См. http://www.liberal.ru/articles/6484:

Правовой нигилизм – продукт не только нерациональных народных представлений о праве. Он продукт идеологически санкционированного деспотизма, порождающего деспотов на всех этажах властной вертикали. И это, наряду с народными представлениями о праве, предопределяет особенности русской культуры. Она устроена так, что в ней сосуществуют две системы норм. С одной стороны, нормы декларированные – этические, политические, прописанные в законах и подзаконных актах. С другой – реальные социальные регулятивы. Российский человек живет в этой двойственной системе. Он декларирует принадлежность к системе официально санкционированных нормативов в ритуалах принадлежности к власти, партии, государству, патриотизму, но в жизни руководствуется реальными нормами, которые резко отличаются от декларируемых... Камуфлировала ли реальность сталинская Конституция? Да нет, она была именно юридическим зеркалом реальности. В этой Конституции можно ведь прочитать не только о гарантиях свободы слова, печати, собраний, шествий. В ней можно прочитать и о том, что все это гарантируются «в интересах трудящихся», «в целях строительства социализма». Так что сказал «лишнее» – на Колыму! Не вопреки Конституции, а в полном с ней соответствии... Не стоит противопоставлять крестьянскую и официальную правовую культуру. Дело не в том, что крестьянский обычай не был инкорпорирован в законодательство. Дело в том, что этот обычай чаще всего не содержал в себе права. Крестьяне не мыслили категориями, близкими к праву, они пытались формулировать принципы справедливости, основанные на идее целесообразности, а не свободы. Как и в любой традиционной общине, в основе нормативного регулирования лежала категория долга... Что касается движения к праву, то история свидетельствует, что в этом отношении наше общество не безнадежно. В имперский период право торило себе дорогу: правовой статус подданного медленно, но эволюционировал от сословного к универсальному. Постепенно устанавливались судебные гарантии защиты прав, обязательственное право эволюционировало от личной ответственности в сторону имущественной, оформлялся состязательный процесс и право обвиняемого на защиту.

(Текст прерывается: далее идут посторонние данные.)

(** A base-10 integer in text form, as the specification describes a count:
    an optional sign [+] or [-], then one or more decimal digits; its value
    is not bounded. *)
Fixpoint digits_value (s : list ascii) (acc : Z) : option Z :=
  match s with
  | [] => Some acc
  | c :: s' =>
    if is_digit c then digits_value s' (acc * 10 + (byte c - 48)) else None
  end.

Definition base10_integer (s : list ascii) : option Z :=
  match s with
  | [] => None
  | c :: s' =>
    if Ascii.eqb c "+" then
      match s' with [] => None | _ => digits_value s' 0 end
    else if Ascii.eqb c "-" then
      match s' with [] => None | _ => Z.opp <$> digits_value s' 0 end
    else digits_value s 0
  end.

(** The values of a 64-bit [int]. *)
Definition fits_int (v : Z) : Prop := (- 2 ^ 63 ≤ v < 2 ^ 63)%Z.

(** The table held by a file: its records as [ReadAll] returns them when no
    field count is imposed ([FieldsPerRecord] negative); [None] when the
    file is not well-formed CSV. *)
Definition file_table (content : list ascii) : option (list (list (list ascii))) :=
  match csv.ReadAll (csv.mkReader content (-1)) with
  | (records, None, _) => Some records
  | (_, Some _, _) => None
  end.

(** The year-month pattern of the specification: [20YY-MM] with [YY] from
    10 to 29 and [MM] from 01 to 12, and nothing else in the cell. *)
Definition year_month (s : list ascii) : bool :=
  match s with
  | [c1; c2; y1; y2; c3; m1; m2] =>
    Ascii.eqb c1 "2" && Ascii.eqb c2 "0" &&
    is_digit y1 && is_digit y2 && Ascii.eqb c3 "-" &&
    is_digit m1 && is_digit m2 &&
    (let yy := ((byte y1 - 48) * 10 + (byte y2 - 48))%Z in
     (10 <=? yy)%Z && (yy <=? 29)%Z) &&
    (let mm := ((byte m1 - 48) * 10 + (byte m2 - 48))%Z in
     (1 <=? mm)%Z && (mm <=? 12)%Z)
  | _ => false
  end.

(** A submitter identifier of the specification: 1 to 39 characters, each
    a letter, a digit or a hyphen. *)
Definition identifier (s : list ascii) : bool :=
  (1 <=? len s)%Z && (len s <=? 39)%Z &&
  forallb (λ c, is_letter c || is_digit c || Ascii.eqb c "-") s.

(** A header that [checkFile] lets through: an empty first cell, then cells
    in which the pattern [20[0-9]{2}-[0-9]{2}] is found. *)
Definition header_passes (hdr : list (list ascii)) : Prop :=
  ∃ periods, hdr = [] :: periods ∧ Forall (λ s, regexp.month_regexp s = true) periods.

(** A data line that [checkFile] lets through when it looks at it. *)
Definition data_line_ok (row : list (list ascii)) : bool :=
  match row with
  | [] => true
  | id :: counts =>
    (len id <? 40)%Z && (0 <? len id)%Z && regexp.name_exp id &&
    forallb (λ c, bool_decide ((strconv.Atoi c).2 = None)) counts
  end.
(** * page_bench05_cross_cpu: cross-CPU page moving benchmark

    Shallow embedding of kernel/mm/bench/page_bench05_cross_cpu.c.

    Pointers are machine addresses ([Z], [NULL] is 0).  The kernel services
    the module calls (page allocator, clock, kthread scheduler, log) are
    gathered in an explicit [world] that every function threads through:
    allocation results and scheduling decisions are read from oracles held
    in the world, and every externally visible action is appended to a
    trace.  *)

From Stdlib Require Import ZArith List Lia Bool.
From stdpp Require Import base list.

Local Open Scope Z_scope.

(** ** Pointers and error numbers *)

Definition ptr := Z.
Definition NULL : ptr := 0.
Definition ENOMEM : Z := 12.
Definition ENOSPC : Z := 28.

(** ** linux/ptr_ring.h *)

Module PtrRing.

(** Modelled from the spec: [struct ptr_ring] and its operations live in
    linux/ptr_ring.h, which is not among the sources.  Spec 3 and 4.1: a
    fixed array of [capacity] payload slots, a cursor for the next slot to
    consume and one for the next slot to produce into.  The callers in
    page_bench05_cross_cpu.c fix the rest of the interface: slots hold
    pointers, an unoccupied slot is a NULL slot (a consume that returns
    NULL is reported as "deq emptyq"), and a produce that fails returns a
    negative number.  The two spinlocks and the cache-line placement are
    not represented. *)
Record ptr_ring := mk_ptr_ring {
  r_producer : Z;          (* int producer: next slot to produce into *)
  r_consumer : Z;          (* int consumer: next slot to consume *)
  r_size : Z;              (* int size: number of slots *)
  r_queue : list ptr       (* void **queue *)
}.

(** Modelled from the spec: reading slot [i] of the array; an index
    outside the array reads as NULL. *)
Definition slot (r : ptr_ring) (i : Z) : ptr :=
  default NULL (r_queue r !! Z.to_nat i).

(** Modelled from the spec: a cursor "only moves forward (modulo
    capacity)": [cursor + 1], wrapped to 0 at the end of the array. *)
Definition advance (r : ptr_ring) (i : Z) : Z :=
  if r_size r <=? i + 1 then 0 else i + 1.

(** Modelled from the spec: a [kzalloc]ed [struct ptr_ring], before
    [ptr_ring_init] has run or after it has failed. *)
Definition zeroed : ptr_ring := mk_ptr_ring 0 0 0 [].

(** Modelled from the spec: [ptr_ring_init] given the outcome [ok] of the
    allocation of the slot array.  A negative [size] is, as an unsigned
    element count, beyond what the allocator serves.  Returns the ring and
    0, or the ring untouched and -ENOMEM. *)
Definition ptr_ring_init (r : ptr_ring) (size : Z) (ok : bool) : ptr_ring * Z :=
  if (0 <=? size) && ok
  then (mk_ptr_ring 0 0 size (replicate (Z.to_nat size) NULL), 0)
  else (r, - ENOMEM).

(** Modelled from the spec: "fails if the slot at tail is occupied (queue
    full); otherwise stores the payload and advances tail". *)
Definition ptr_ring_produce (r : ptr_ring) (p : ptr) : ptr_ring * Z :=
  if (r_size r =? 0) || negb (slot r (r_producer r) =? NULL)
  then (r, - ENOSPC)
  else (mk_ptr_ring (advance r (r_producer r)) (r_consumer r) (r_size r)
          (<[Z.to_nat (r_producer r) := p]> (r_queue r)), 0).
(** Number::equal, the [===] of two numbers: NaN equals nothing, and the
    two zeros are equal. *)
Definition number_equal (x y : number) : bool :=
  match x, y with
  | NaN, _ | _, NaN => false
  | _, _ => bool_decide (unsigned_zero x = unsigned_zero y)
  end.

End JS.

(** ** The Firestore provider *)

Module Firestore.

Import JS.
Local Open Scope Z_scope.

(** A JavaScript [Date]: its time value, in milliseconds since the epoch. *)
Record Date : Type := mkDate { getTime : Z }.

(** The provider's timestamp: seconds since the epoch and nanoseconds. *)
Record Timestamp : Type := mkTimestamp { seconds : Z; nanoseconds : Z }.

(** [Timestamp.toDate()]:
    [new Date(seconds * 1000 + Math.round(nanoseconds / 1e6))]. *)
Definition Timestamp_toDate (t : Timestamp) : Date :=
  mkDate (seconds t * 1000 + (nanoseconds t + 500000) / 1000000).

(** [Timestamp.fromDate(date)]. *)
Definition Timestamp_fromDate (d : Date) : Timestamp :=
  let s := getTime d / 1000 in
  mkTimestamp s ((getTime d - s * 1000) * 1000000).

(** The values held by the fields of records and documents.  [undefined]
    is the absence of a field. *)
Inductive value : Type :=
  | VNull
  | VBool (b : bool)
  | VNum (n : number)
  | VStr (s : string)
  | VDate (d : Date)
  | VTimestamp (t : Timestamp).

#[global] Instance Date_eq_dec : EqDecision Date.
Proof. solve_decision. Defined.
#[global] Instance Timestamp_eq_dec : EqDecision Timestamp.
Proof. solve_decision. Defined.
#[global] Instance value_eq_dec : EqDecision value.
Proof. solve_decision. Defined.

(** ToBoolean. *)
Definition truthy_number (n : number) : bool :=
  match n with
  | NaN | NegZero => false
  | Int z => negb (z =? 0)
  | _ => true
  end.

Definition truthy (v : value) : bool :=
  match v with
  | VNull => false
  | VBool b => b
  | VNum n => truthy_number n
  | VStr s => negb (String.eqb s "")
  | VDate _ | VTimestamp _ => true
  end.

(** [a || b] where [a] is a property read (None is [undefined]). *)
Definition or_else (a : option value) (b : value) : value :=
  match a with
  | Some v => if truthy v then v else b
  | None => b
  end.

Definition number_or_else (a : option number) (b : number) : number :=
  match a with
  | Some n => if truthy_number n then n else b
  | None => b
  end.

(** Plain objects and document payloads: field name to value. *)
Abbreviation DocumentData := (gmap string value).

(** An object literal [{...base, k1: v1, k2: v2, ...}]: later properties
    replace earlier ones. *)
Definition object_literal (base : DocumentData)
    (props : list (string * value)) : DocumentData :=
  foldl (fun o kv => <[kv.1 := kv.2]> o) base props.

(** What the provider stores for a written value: dates become
    timestamps, everything else is stored as it is. *)
Definition encode_value (v : value) : value :=
  match v with
  | VDate d => VTimestamp (Timestamp_fromDate d)
  | _ => v
  end.

Definition encode (o : DocumentData) : DocumentData := encode_value <$> o.

(** A document snapshot: the key and, if the document exists, its data. *)
Record DocumentSnapshot : Type :=
  mkSnapshot { id : string; data : option DocumentData }.

(** [doc.exists] *)
Definition exists_ (doc : DocumentSnapshot) : bool :=
  match data doc with Some _ => true | None => false end.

Традиционный для России системоцентризм – это такой способ организации власти и общества, когда личность рассматривается как одно из средств достижения целей государства. Поэтому блокируется правовая форма общения между государством и личностью. Права даются государством для того, чтобы индивид мог исполнять свои обязанности. Но был ли спрос на иное понимание прав? Достоевский писал, что для человека нет ничего мучительнее свободы, и, похоже, отразил глубинное сознание нашего народа. Начиная с истории присоединения к Москве Новгорода, все более поздние ситуации выбора между свободой и системой заканчивались тем, что предпочтение отдавалось системе. Василий Шуйский дал подкрестную запись в том, что не будет нарушать прав, но не удержал престол. Михаил Романов, согласно свидетельствам Ключевского, тоже давал подкрестную запись, но о ней никто не вспоминал. Кондиции были порваны Анной Иоанновной с уверенностью, что ее поддержит дворянство. Действительно, дворяне говорили, что им лучше одна царица, чем одиннадцать «верховников». Мелкое и среднее дворянство поддержало Анну Иоанновну. А движение к праву началось с екатерининских Жалованных грамот 1785 года, открывших историю свободного от государственного произвола индивида. Одна из серьезных проблем реформ XIX века, – их незавершенность. Они и не могли быть завершены в условиях самодержавия. Александр II создал независимый суд и, насколько я знаю, не вмешался потом в вынесение ни одного приговора. Судебная система действительно функционировала какое-то время независимо от администрации. Однако потом пошли контрреформы. То же самое было в земских учреждениях, когда контроль над содержанием прений под угрозой уголовного наказания был возложен на председательствующего в собрании. Что же касается бюрократии… Бюрократия оставалась вне судебного надзора. Она до конца рациональной не стала, потому что никогда не была подведена под судебную ответственность. Эта проблема обсуждалась и в конце XIX века, и в начале века XX-го. Но никогда не шла речь о судебной ответственности высших чиновников. Наша бюрократия всегда имела тенденцию инкапсулироваться в отдельную касту. Воздействовать на нее может лишь независимый суд и эффективные институты общественного контроля, а не апелляции к ее долгу.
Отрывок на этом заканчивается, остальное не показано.